Who is questioning our authority to preach?
Gift: Fortitude (Courage) – With the gift of courage, we overcome our fear and are willing to take risk as a follower of Jesus. A person with courage is willing to stand up for what is right in the sight of God, even if it means accepting rejection, verbal abuse, or even physical harm and death.
Reading: They returned once more to Jerusalem. As he was walking in the temple area, the chief priests, the scribes, and the elders approached him and said to him, “By what authority are you doing these things? Or who gave you this authority to do them?” (Mark 11:27-28)
Observation: As I began to ponder what verse or verse I would focus on today in my journal, I actually picked out a verse from the first reading first, but the link wasn’t working to open it to the page that could remind me of the context. Anyway, I had thought about the fact that the scribes and temple authorities had questioned Jesus’ authority when I read the Gospel too. When I thought about it, in relation to who questions my authority to do the things That I do to share the Good News of Jesus Christ, I realized that this is a more worthy reflection on today’s readings for my blog. It is not any authority, per se, that I think about when I am deciding whether or not to post my reflection, it is the doubts that enter my head about whether I am really called to do this or if I am just putting myself out there, so someone will tell me how great I am. Jesus said that he has defeated the powers that create those negative thoughts in my head, and thanks be to God the authorities of our faith are not telling me to stop, because I would really need God’s help and grace to continue preaching then.

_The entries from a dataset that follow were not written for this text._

(* ===== verification/FwCounters.v ===== *)
(** pcn-firewall, the counters: reading, resetting and counting packets change
    only counter tables, and that leaves the rules enforced.  [getStats] moves
    the datapath's counts into the statistics the chain keeps. *)
From Stdlib Require Import ZArith Lia.
From stdpp Require Import base gmap sets list strings numbers.
From S2P Require Import Prelude.
From S2P Require Import Vec.
From S2P Require Import Bpf.
From S2P Require Import NetUtils.
From S2P Require Import FwRule.
From S2P Require Import FwFlags.
From S2P Require Import FwRuleFacts.
From S2P Require Import FwBits.
From S2P Require Import FwMaps.
From S2P Require Import FwMapsFacts.
From S2P Require Import FwIpFacts.
From S2P Require Import Frame.
From S2P Require Import FwConntrack.
From S2P Require Import FwDatapath.
From S2P Require Import FwPipeline.
From S2P Require Import FwModules.
From S2P Require Import FwChain.
From S2P Require Import FwUpdate.
From S2P Require Import FwStages.
From S2P Require Import FwInstall.
From S2P Require Import FwUpdateChain.
From S2P Require Import FwHorus.
From S2P Require Import FwRun.
From S2P Require Import FwFirstMatch.
#[local] Open Scope Z_scope.
#[local] Open Scope cpp_scope.

Section recount.
Context `{Inet} `{Tables ct_k ct_v}.
Context (cfg : config).

(** The same program up to the contents of its counters. *)
Definition recounted (p q : program) : Prop :=
  match counter_tables p, counter_tables q with
  | Some (pk, by_), Some (pk', by') =>
      q = with_counters p pk' by' /\ a_size pk' = a_size pk /\ a_size by' = a_size by_
  | _, _ => q = p
  end.

Lemma recounted_refl p : recounted p p.
Proof using Type. unfold recounted. destruct (counter_tables p) as [[pk by_]|] eqn:E; [|done]. by destruct p; simpl in *; simplify_eq. Qed.
Lemma recounted_trans p q r : recounted p q -> recounted q r -> recounted p r.
Proof using Type.
  unfold recounted. intros Hpq Hqr. destruct p, q; simpl in *; try (subst; done);
    destruct r; simpl in *; try done; destruct Hpq as (E1 & ? & ?), Hqr as (E2 & ? & ?); simplify_eq; (split; [done|]); split; congruence.
Qed.
Lemma recounted_by p pk by_ pk' by' :
  counter_tables p = Some (pk, by_) -> a_size pk' = a_size pk -> a_size by' = a_size by_ ->
  recounted p (with_counters p pk' by').
Proof using Type. intros E Hp Hb. unfold recounted. rewrite E. by destruct p; simpl in *; simplify_eq. Qed.

Ltac not_recounted H :=
  unfold recounted in H; simpl in H;
  try (exfalso; first [discriminate H | destruct H as [H _]; discriminate H]).

(** Where the programs with counters are. *)
Definition counter_indices (y : layout) : list Z :=
  [Modules.DEFAULTACTION; Modules.HORUS_INGRESS; Modules.HORUS_INGRESS_SWAP; ly_action_index y].

Definition recount (y : layout) (sl sl' : gmap Z program) : Prop :=
  forall k, match sl !! k, sl' !! k with
            | Some p, Some q => recounted p q /\ (k ∉ counter_indices y -> q = p)
            | None, None => True
            | _, _ => False
            end.

Lemma recount_refl y sl : recount y sl sl.
Proof using Type. intros k. destruct (sl !! k); [|done]. split; [apply recounted_refl|done]. Qed.
Lemma recount_trans y sl sl' sl'' : recount y sl sl' -> recount y sl' sl'' -> recount y sl sl''.
Proof using Type.
  intros H1 H2 k. specialize (H1 k). specialize (H2 k).
  destruct (sl !! k), (sl' !! k), (sl'' !! k); try done. destruct H1 as [R1 E1], H2 as [R2 E2].
  split; [by eapply recounted_trans|]. intros Hk. rewrite E2, E1; done.
Qed.

Lemma recount_insert y sl k p q :
  k ∈ counter_indices y -> sl !! k = Some p -> recounted p q -> recount y sl (<[k := q]> sl).
Proof using Type.
  intros Hk Hp Hr j. destruct (decide (j = k)) as [->|Hn].
  - rewrite Hp, lookup_insert_eq. split; [done|]. done.
  - rewrite lookup_insert_ne by done. destruct (sl !! j); [|done]. split; [apply recounted_refl|done].
Qed.

Lemma recount_same y sl sl' k : recount y sl sl' -> k ∉ counter_indices y -> sl' !! k = sl !! k.
Proof using Type. intros Hr Hk. specialize (Hr k). destruct (sl !! k), (sl' !! k); try done. f_equal. by apply Hr. Qed.
Lemma recount_Some y sl sl' k p : recount y sl sl' -> sl !! k = Some p -> exists q, sl' !! k = Some q /\ recounted p q.
Proof using Type. intros Hr Hp. specialize (Hr k). rewrite Hp in Hr. destruct (sl' !! k); [|done]. naive_solver. Qed.
Lemma recount_is_Some y sl sl' k : recount y sl sl' -> is_Some (sl' !! k) <-> is_Some (sl !! k).
Proof using Type. intros Hr. specialize (Hr k). destruct (sl !! k), (sl' !! k); try done. Qed.

Lemma not_counter_index y k :
  7 <= ly_i0 y -> (0 <= k <= 4 /\ k ≠ 3) \/ ly_i0 y <= k < ly_action_index y -> k ∉ counter_indices y.
Proof using Type.
  intros Hf Hk. unfold counter_indices, Modules.DEFAULTACTION, Modules.HORUS_INGRESS, Modules.HORUS_INGRESS_SWAP, ly_action_index in *.
  rewrite !elem_of_cons, elem_of_nil. lia.
Qed.

Lemma enforces_recount rules dflt sl sl' y :
  enforces cfg rules dflt sl y -> recount y sl sl' ->
  exists y', enforces cfg rules dflt sl' y' /\ ly_horus y' = ly_horus y /\ ly_action_index y' = ly_action_index y /\ ly_mode y' = ly_mode y.
Proof using Type.
  intros Hen Hr. pose proof (en_chain _ _ _ _ _ Hen) as Hcs. pose proof (en_far _ _ _ _ _ Hen) as Hfar.
  pose proof (fun k Hk => recount_same y sl sl' k Hr (not_counter_index y k Hfar Hk)) as Hsame.
  destruct (recount_Some _ _ _ _ _ Hr (cs_action _ _ _ _ _ _ _ _ _ _ _ _ _ Hcs)) as (qa & Hqa & Hra).
  destruct (recount_Some _ _ _ _ _ Hr (cs_default _ _ _ _ _ _ _ _ _ _ _ _ _ Hcs)) as (qd & Hqd & Hrd).
  destruct qa as [| | | | | | | | | | | |nr' acts' pk by_]; not_recounted Hra. destruct Hra as ([= -> ->] & Hpk & Hby).
  destruct qd as [| | |dflt' dpk dby| | | | | | | | |]; not_recounted Hrd. destruct Hrd as ([= ->] & Hdpk & Hdby).
  destruct (en_sizes _ _ _ _ _ Hen) as (S1 & S2 & S3 & S4).
  exists {| ly_i0 := ly_i0 y; ly_stages := ly_stages y; ly_actions := ly_actions y; ly_index64 := ly_index64 y;
            ly_horus := ly_horus y; ly_mode := ly_mode y; ly_pkts := pk; ly_bytes := by_; ly_default_pkts := dpk;
            ly_default_bytes := dby |}.
  split; [|done]. split; cbn [ly_i0 ly_stages ly_actions ly_index64 ly_horus ly_mode ly_pkts ly_bytes ly_default_pkts ly_default_bytes].
  - rewrite Hsame by (unfold Modules.PARSER; lia). apply Hen.
  - intros Hm. rewrite Hsame by (unfold Modules.CONNTRACKLABEL; lia). by apply Hen.
  - apply Hen.
  - rewrite Hsame by (unfold Modules.CHAINFORWARDER; lia). apply Hen.
  - split.
    + intros j f p Hj. destruct (cs_stages _ _ _ _ _ _ _ _ _ _ _ _ _ Hcs j f p Hj) as [Hs Hok]. split; [|done].
      apply lookup_lt_Some in Hj as Hjl. rewrite Hsame; [done|]. unfold ly_action_index. lia.
    + rewrite Hsame; [apply Hcs|]. unfold ly_action_index. lia.
    + done.
    + done.
    + rewrite Hsame by (unfold Modules.CONNTRACKTABLEUPDATE; lia). apply Hcs.
    + apply Hcs.
    + apply Hcs.
    + apply Hcs.
  - apply Hen.
  - done.
  - apply Hen.
  - simpl in *. split; [congruence|]. split; [congruence|]. split; congruence.
Qed.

Personification: Love As my daughter asked me to pick her up, I couldn’t help but want to focus on the fruit of love this morning. As she squirms to get down on the floor and I have to put her back in her walker, I realize that self-control is the fruit that I should be focusing on. It is a fruit that I was not asked to focus on much when I was growing up, and even at age 40, I struggle with displaying this fruit in my life. Maybe, I will struggle with it my whole life, but I know that it is only by grace and through the power of the Holy Spirit that I will ever be able to e to conquer the desires of the flesh and things that lead me to despair in this life.
Prayer: Lord, help me to rely more fully on the holy Spirit and allow the fruit of self-control to be displayed in my life. Please keep me from displaying anger at things that are not evil, and only focus my attention on holy things. I ask this, as always, in the name of the Father, and of the Son, and of the holy Spirit. Amen
- Why Read the Bible? – Day 10 of 32 – Sustenance of the Word (christlikeministriesnwa.wordpress.com)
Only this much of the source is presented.